The normalisation of cosmetic surgery has, for all intents and purposes, pushed the manifesto that if one is unhappy with their physicality, one is merely an appointment and some shallow debt away from being able to embrace their supposed ‘true self’. I disagree with this sentiment; as it currently stands, the main purveyors of this ideal are also deeply ingrained in a web of hypocrisy. Take, for example, Kylie Jenner: whilst her getting lip fillers is a completely legitimate personal choice, building a lipstick brand which advertises to customers that they too will be able to achieve her surgically-obtained look by simply buying her products misleads hundreds of thousands of her fans to hold a false sense of expectation and warped sense of reality. If the shift in attitude towards cosmetic procedures is very liberating in its enabling individuals to embrace their right to freely control their own physical presentation, we ought to realise such relaxation may also breed a reckless attitude towards risky procedures, in which the possibility of having to deal with inherently serious consequences is overlooked. Whilst Jenner and fellow influencers have access to world specialists and are able to shoulder the financial costs of their touch-ups, the vast majority do not have the same opportunities. As a consequence, they may be pushed to travel to other countries where surgery procedures are less stringent or, even more commonly, to undergo surgeries performed by dodgy professionals with substitute chemicals. What should theoretically be a self-expressive, empowering decision, unfortunately seems to financially oppress the lower-middle classes of society who, due to financial limitations, are unable to keep up with a world where surgery is perceived as a quick, easy fix.

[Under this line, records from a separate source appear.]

(** What has been received is in the buffer, and the queue of the socket is interrupted or
    complete. *)
Lemma wp_recv_end sk n d found (al rc : Z) k :
  rd_mid sk [] [] [] k -> found_ok sk k found -> sk <> 0 -> Zlen d <= n <= sq_buflen (cur sk k) -> 0 < n -> al = Zlen d ->
  wp (_ ← recv_into found 0 d;
      s ← sm_get;
      let buf := sq_buf (queue_at found s) in
      _ ← (if al =? n then _ ← SocketBuffer_complete sk; mret () else SocketBuffer_interrupted sk al);
      mret (Some buf, al, rc)) k (fun r k' =>
    os k' = os k /\ distinct k' /\ shape (cur sk k') /\ (d = [] -> resting sk [] [] k') /\
    exists buf, r = (Some buf, al, rc) /\ take (Z.to_nat al) buf = map Some d).
Proof.
  intros Hm Hf Hsk Hd Hn ->. apply wp_bind.
  eapply wp_mono; [apply (wp_recv_into sk [] [] d); [done|done|rewrite Zlen_nil; lia]|].
  intros [] k1 (q & Hu & Hat & B1 & B2 & B3 & B4 & B5 & B6 & _). pose proof (updated_cur _ _ _ _ Hu) as Hcq.
  apply wp_bind, wp_get. rewrite Hat. rewrite Zlen_nil, Z.add_0_l in B6.
  destruct (rd_mid_cur _ _ _ _ _ Hm) as [M1 M2 M3 M4 M5 M6 M7 M8].
  assert (shape q) as Hshape by (split; [by rewrite B2|by rewrite B1, B3]).
  destruct Hu as (U1 & _ & U3 & U4). apply wp_bind. destruct (Z.eqb_spec (Zlen d) n) as [He|Hne].
  - apply wp_bind. eapply wp_mono; [apply (wp_complete sk); [done|by rewrite Hcq]|]. intros ? k2 ([R0 R1] & R2 & _ & R3).
    do 2 apply wp_ret. split; [congruence|]. split; [done|]. split; [unfold cur; rewrite R2; by destruct R1 as [_ ?%mid_shape]|].
    split; [|by eexists]. intros ->. rewrite Zlen_nil in He. lia.
  - assert (is_Some (held sk k1) -> clean (def_queue k1)) as Hcl.
    { destruct Hm as [_ Hm]. destruct (held sk k); [destruct U4 as [-> ->]; by intros _; apply Hm|]. destruct U4 as [-> _]. by intros [? ?]. }
    eapply wp_mono; [apply (wp_interrupted_queue sk (Zlen d)); done|]. intros [] k2 ([R0 R1] & R2 & _ & R3).
    apply wp_ret. split; [congruence|]. split; [done|]. rewrite Hcq in R2. split; [unfold cur; rewrite R2; exact Hshape|].
    split; [|by eexists]. intros ->. split; [done|]. rewrite R2. apply mid_rest. split; cbn; rewrite ?B1, ?B2, ?B3, ?B4, ?B5, ?Zlen_nil; done.
Qed.

Lemma resting_back sk k : rd_mid sk [] [] [] k -> resting sk [] [] k.
Proof.
  intros [Hd H]. destruct (held sk k) as [q|] eqn:Eh; [destruct H as [H1 H2]|destruct H as (_ & _ & H1 & H2)];
    (split; [split|]; [done..|rewrite Eh; done]).
Qed.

The art of body modification is a predominant feature of many ancient cultures: the Mursi people are known for their coming of age tradition whereby the upper lip of the young woman is pierced and allowed to heal before a plug is inserted and then stretched; another example is that of the Maori people of New Zealand, where tattoos are called ta moko and are specifically designed to be representative of aspects of the wearer’s life. Whilst the method of body modification may be vastly different, the common ground amongst those different instances appears to lie in the fact that altering one’s appearance as a means of self-expression affects individuals not only in a cultural and historical sense, but also in their direct social reality. To an extent, it could be argued that it isn’t the actual modification itself that is problematic, but the context in which it is shrouded: during the Holocaust, inner arm tattoos were notoriously utilised as a method of identification within concentration camps, and painful, size-restricting practices such as foot binding were a common practice among young women in Asia, especially in China. These forms of body modification are explicitly oppressive, but might not one also argue that, more insidiously perhaps, though less severely, contemporary societal pressure for conformity follows a similar line by exerting popularised beliefs upon people which may lead them to undergo procedures they don’t truly want?

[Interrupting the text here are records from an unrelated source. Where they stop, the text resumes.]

(** [atoi]: white space, a sign, digits. *)
Definition isspace (b : Z) : bool := (b =? 32) || ((9 <=? b) && (b <=? 13)).
Fixpoint skip_space (l : list Z) : list Z :=
  match l with b :: r => if isspace b then skip_space r else l | [] => [] end.
Definition atoi (l : list Z) : Z :=
  match skip_space l with
  | 45 :: r => - atoi_digits r 0
  | 43 :: r => atoi_digits r 0
  | r => atoi_digits r 0
  end.

(** [MQTTProtocol_addressPort]: the length of the address, the port, and where the
    topic starts.  An address of length 0 is read before its start. *)
Definition colon_of (uri : list Z) : option nat :=
  match strrchr 58 uri with
  | None => None
  | Some i =>
      if bool_decide (head uri = Some 91) then
        match strrchr 93 uri with Some j => if Nat.ltb i j then None else Some i | None => Some i end
      else Some i
  end.
Definition MQTTProtocol_addressPort (uri : list Z) (default_port : Z) : res (nat * Z * option nat) :=
  let colon_pos := colon_of uri in
  let '(len, port) := match colon_pos with
                      | Some i => (i, atoi (drop (S i) uri))
                      | None => (List.length uri, default_port)
                      end in
  let addr_start := default O colon_pos in
  let topic := (fun k => (addr_start + k)%nat) <$> strchr 47 (drop addr_start uri) in
  match len with
  | O => Oob
  | S len' => Ok (if bool_decide (uri !! len' = Some 93) then len' else len, port, topic)
  end.

(** ** Credentials of a proxy *)

Definition isxdigit (b : Z) : bool :=
  ((48 <=? b) && (b <=? 57)) || ((65 <=? b) && (b <=? 70)) || ((97 <=? b) && (b <=? 102)).
Definition xdigit (b : Z) : Z := if b <=? 57 then b - 48 else if b <=? 70 then b - 55 else b - 87.

(** [MQTTProtocol_specialChars]: what is written, and the length that is left.  A turn
    of the loop for each unit of fuel; a string without an at sign is read past its
    end. *)
Fixpoint MQTTProtocol_specialChars (fuel : nat) (p1 : list Z) (basic_auth_in_len : Z) : option (res (list Z * Z)) :=
  match fuel with
  | O => None
  | S fuel =>
      match p1 with
      | [] => Some Oob
      | c :: r =>
          if c =? 64 then Some (Ok ([], basic_auth_in_len))
          else if negb (c =? 37) then
            out ← MQTTProtocol_specialChars fuel r basic_auth_in_len;
            Some ('(l, n) ← out; Ok (c :: l, n))
          else
            match r with
            | a :: b :: r' =>
                if isxdigit a && isxdigit b then
                  out ← MQTTProtocol_specialChars fuel r' (basic_auth_in_len - 2);
                  Some ('(l, n) ← out; Ok (16 * xdigit a + xdigit b :: l, n))
                else MQTTProtocol_specialChars fuel p1 basic_auth_in_len
            | _ => MQTTProtocol_specialChars fuel p1 basic_auth_in_len
            end
      end
  end.

(** [strstr]: whether a string occurs. *)
Fixpoint strstr (prefix l : list Z) : bool :=
  bool_decide (take (List.length prefix) l = prefix) || match l with [] => false | _ :: l => strstr prefix l end.

(** [MQTTProtocol_setHTTPProxy]: the address of the proxy, and the string that goes into
    the Authorization header, with its terminator. *)
Definition MQTTProtocol_setHTTPProxy (fuel : nat) (source prefix : list Z) : option (res (list Z * option (list Z))) :=
  let source := if strstr prefix source then drop (List.length prefix) source else source in
  match strchr 64 source with
  | None => Some (Ok (source, None))
  | Some i =>
      let dest := drop (S i) source in
      match i with
      | O => Some (Ok (dest, None))
      | _ =>
          out ← MQTTProtocol_specialChars fuel source (Z.of_nat i);
          Some ('(basic_auth, basic_auth_in_len) ← out;
                let '(_, auth) := Base64_encode (Base64_encodeLength basic_auth_in_len + 1) (take (Z.to_nat basic_auth_in_len) basic_auth) in
                Ok (dest, Some auth))
      end
  end.

(** *** Decoding percent escapes *)

(** The escapes of a user or password: every percent sign is followed by two digits. *)
Inductive escaped : list Z -> list Z -> Prop :=
| esc_nil : escaped [] []
| esc_char c l r : c <> 64 -> c <> 37 -> escaped l r -> escaped (c :: l) (c :: r)
| esc_hex a b l r : isxdigit a = true -> isxdigit b = true -> escaped l r -> escaped (37 :: a :: b :: l) (16 * xdigit a + xdigit b :: r).

Lemma xdigit_not_at b : isxdigit b = true -> b <> 64.
Proof. intros H ->. discriminate H. Qed.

Reflecting on my own experiences, as a child I seemed to have a narrow perception of what was an acceptable form of body modification; whilst I thought of ear piercings as cute and feminine, tattoos still had a semi-hedonistic undertone, and hair colours beyond the natural shades received a similar reaction. I think dyeing my hair marked a liberating shift in the history of my relationship with body modification: because of its unnatural shade, there was the chance that someone I encountered would have a critical opinion; however, the fact they could not act on their upset whatsoever given that the decision was my own was greatly empowering. With respect to tattoos, I never really thought of myself as the kind of person to get them, but I was never closed off to the possibility either. A lot of people, mainly my mother, would use their permanence as a scaremongering tactic to put me off. However, considering I once went for a piercing and ended up with a tattoo, that was a commendable failure. In hindsight, my perception on tattoos has shifted because the significance of them being permanent diminished as I increasingly liked the idea of showcasing some of my favourite drawings on skin and turning into something like a walking art gallery.

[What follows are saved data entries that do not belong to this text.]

(** The records of MQTT messages in flight, and of what is outside of the session. *)
Theorem unpersist_partition (c : Clients) (s : P) :
  persistence c = true ->
  exists s1 s2, MQTTAsync_unpersistInflightMessages c s = (0, s1) /\ MQTTAsync_unpersistCommandsAndMessages c s = (0, s2) /\
    forall k, contents s1 !! k = (if inflight_key k then None else contents s !! k) /\
      contents s2 !! k = (if queued_key k then None else contents s !! k) /\ inflight_key k && queued_key k = false.
Proof.
  intros Hp. destruct (unpersist_chosen_spec inflight_key c s Hp) as (s1 & E1 & H1). destruct (unpersist_chosen_spec queued_key c s Hp) as (s2 & E2 & H2).
  exists s1, s2. split; [done|]. split; [done|]. intros k. split; [apply H1|]. split; [apply H2|].
  apply not_true_is_false. intros [Hi Hq]%andb_true_iff. unfold inflight_key in Hi. apply existsb_exists in Hi as (stem & Hin & Hi).
  apply has_stem_app in Hi as (r & ->). unfold queued_key, is_command_key in Hq. cbn [In] in Hin.
  repeat destruct Hin as [<-|Hin]; [..|done]; discriminate Hq.
Qed.

Lemma insert_key_perm k l : insert_key k l ≡ₚ k :: l.
Proof.
  induction l as [|k' l IH]; cbn [insert_key]; [done|]. destruct (_ <=? _); [done|]. rewrite IH. apply perm_swap.
Qed.

Lemma insert_key_sorted k l : StronglySorted Z.le (map key_number l) -> StronglySorted Z.le (map key_number (insert_key k l)).
Proof.
  induction l as [|k' l IH]; cbn [insert_key map]; intros Hs; [by repeat constructor|].
  apply StronglySorted_inv in Hs as [Hs Hf]. destruct (Z.leb_spec (key_number k) (key_number k')) as [Hle|Hlt]; cbn [map].
  - constructor; [by constructor|]. constructor; [done|]. eapply Forall_impl; [exact Hf|]. cbn. lia.
  - constructor; [by apply IH|]. apply Forall_forall. intros x Hx. apply list_elem_of_In, in_map_iff in Hx as (y & <- & Hy).
    apply list_elem_of_In in Hy. rewrite insert_key_perm in Hy. apply elem_of_cons in Hy as [->|Hy]; [lia|].
    rewrite Forall_forall in Hf. apply Hf, list_elem_of_fmap. by exists y.
Qed.

Lemma sort_keys_spec l : Forall (fun k => has_dash k = true) l ->
  exists l', sort_keys l = Ok l' /\ l' ≡ₚ l /\ StronglySorted Z.le (map key_number l').
Proof.
  intros Hd. exists (foldr insert_key [] l). split.
  - unfold sort_keys. assert (forallb has_dash l = true) as -> by (apply forallb_forall; intros k Hk; rewrite Forall_forall in Hd; by apply Hd, list_elem_of_In).
    by rewrite andb_false_r.
  - clear Hd. induction l as [|k l [IH1 IH2]]; cbn [foldr]; [by repeat constructor|]. split; [by rewrite insert_key_perm, IH1|by apply insert_key_sorted].
Qed.

Definition publishes (l : list MQTTAsync_queuedCommand) : Z := Zlen (List.filter (fun q => q_type q =? PUBLISH) l).

(** The loop, given what every key of a command gives: a command with the number of the
    key, or nothing. *)
Lemma restore_loop_spec i s (f : list Z -> option MQTTAsync_queuedCommand) keys seqno buffered :
  Forall (fun k => is_command_key k = true -> restore_command_key i k s = Ok (0, f k)) keys ->
  let cmds := omap f (List.filter is_command_key keys) in
  restore_commands_loop i keys s seqno buffered = Ok (0, cmds, foldl Z.max seqno (map q_cseqno cmds), buffered + publishes cmds).
Proof.
  intros H. cbn zeta. revert seqno buffered. induction H as [|k keys Hk _ IH]; intros seqno buffered; cbn [restore_commands_loop List.filter].
  { cbn. by rewrite Z.add_0_r. }
  destruct (is_command_key k) eqn:Ek.
  - rewrite (Hk eq_refl). cbn [mbind res_bind negb Z.eqb]. rewrite IH. cbn [mbind res_bind omap list_omap]. destruct (f k) as [q|]; [|done].
    cbn [option_list app map foldl]. f_equal. f_equal. unfold publishes. cbn [List.filter]. destruct (q_type q =? PUBLISH); rewrite ?Zlen_cons; lia.
  - assert (restore_command_key i k s = Ok (0, None)) as -> by (unfold restore_command_key; by rewrite Ek). cbn [mbind res_bind negb Z.eqb].
    by rewrite IH.
Qed.

Lemma filter_sorted (f : list Z -> bool) l : StronglySorted Z.le (map key_number l) -> StronglySorted Z.le (map key_number (List.filter f l)).
Proof.
  induction l as [|k l IH]; cbn [List.filter map]; intros Hs; [constructor|]. apply StronglySorted_inv in Hs as [Hs Hf].
  destruct (f k); cbn [map]; [|by apply IH]. constructor; [by apply IH|]. apply Forall_forall. intros x Hx.
  apply list_elem_of_fmap in Hx as (y & -> & Hy). apply list_elem_of_In, List.filter_In in Hy as [Hy _].
  rewrite Forall_forall in Hf. apply Hf, list_elem_of_fmap. exists y. split; [done|]. by apply list_elem_of_In.
Qed.

Lemma foldl_max_ge l a : a <= foldl Z.max a l /\ Forall (fun x => x <= foldl Z.max a l) l.
Proof.
  revert a. induction l as [|x l IH]; intros a; cbn; [by split; [lia|]|]. destruct (IH (Z.max a x)) as [H1 H2]. split; [lia|].
  constructor; [lia|done].
Qed.

(** *** The history of a store *)

(** A command that can be stored and read again. *)
Definition storable (v : Z) (c : MQTTAsync_command) : Prop :=
  int_ok (c_token c) /\ (MQTTVERSION_5 <= v -> props_arg_ok (Some (c_properties c))) /\
  match c_details c with
  | Dpub (Some dest) payloadlen (Some payload) qos retained => publish_ok v c dest payload qos retained /\ payloadlen = Zlen payload
  | Dsub topics qoss opts optlist => subscribe_ok v topics qoss (if Zlen topics =? 1 then [opts] else optlist)
  | Dunsub topics => Forall no_nul topics /\ 1 <= Zlen topics < 2147483648
  | _ => False
  end.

Excluding the occasional odd stare and the people who feel the need to remind me that the tattoos will still be there when I am sixty, my experiences with body modification have been mostly positive. Still, my overall stance is that the effect body modification can have is greatly circumstantial; whilst the freedom to alter your appearance can be a greatly liberating experience, getting something done due to its popularity is somewhat oppressive in the sense that it is a choice that was partially dictated by society’s ideas of what it is that makes someone more fashionable or ‘aesthetic’ at a particular point in time. Ultimately, engaging with body modification on any scale is completely ok, as long as it makes you feel good about yourself and it does find its roots in you.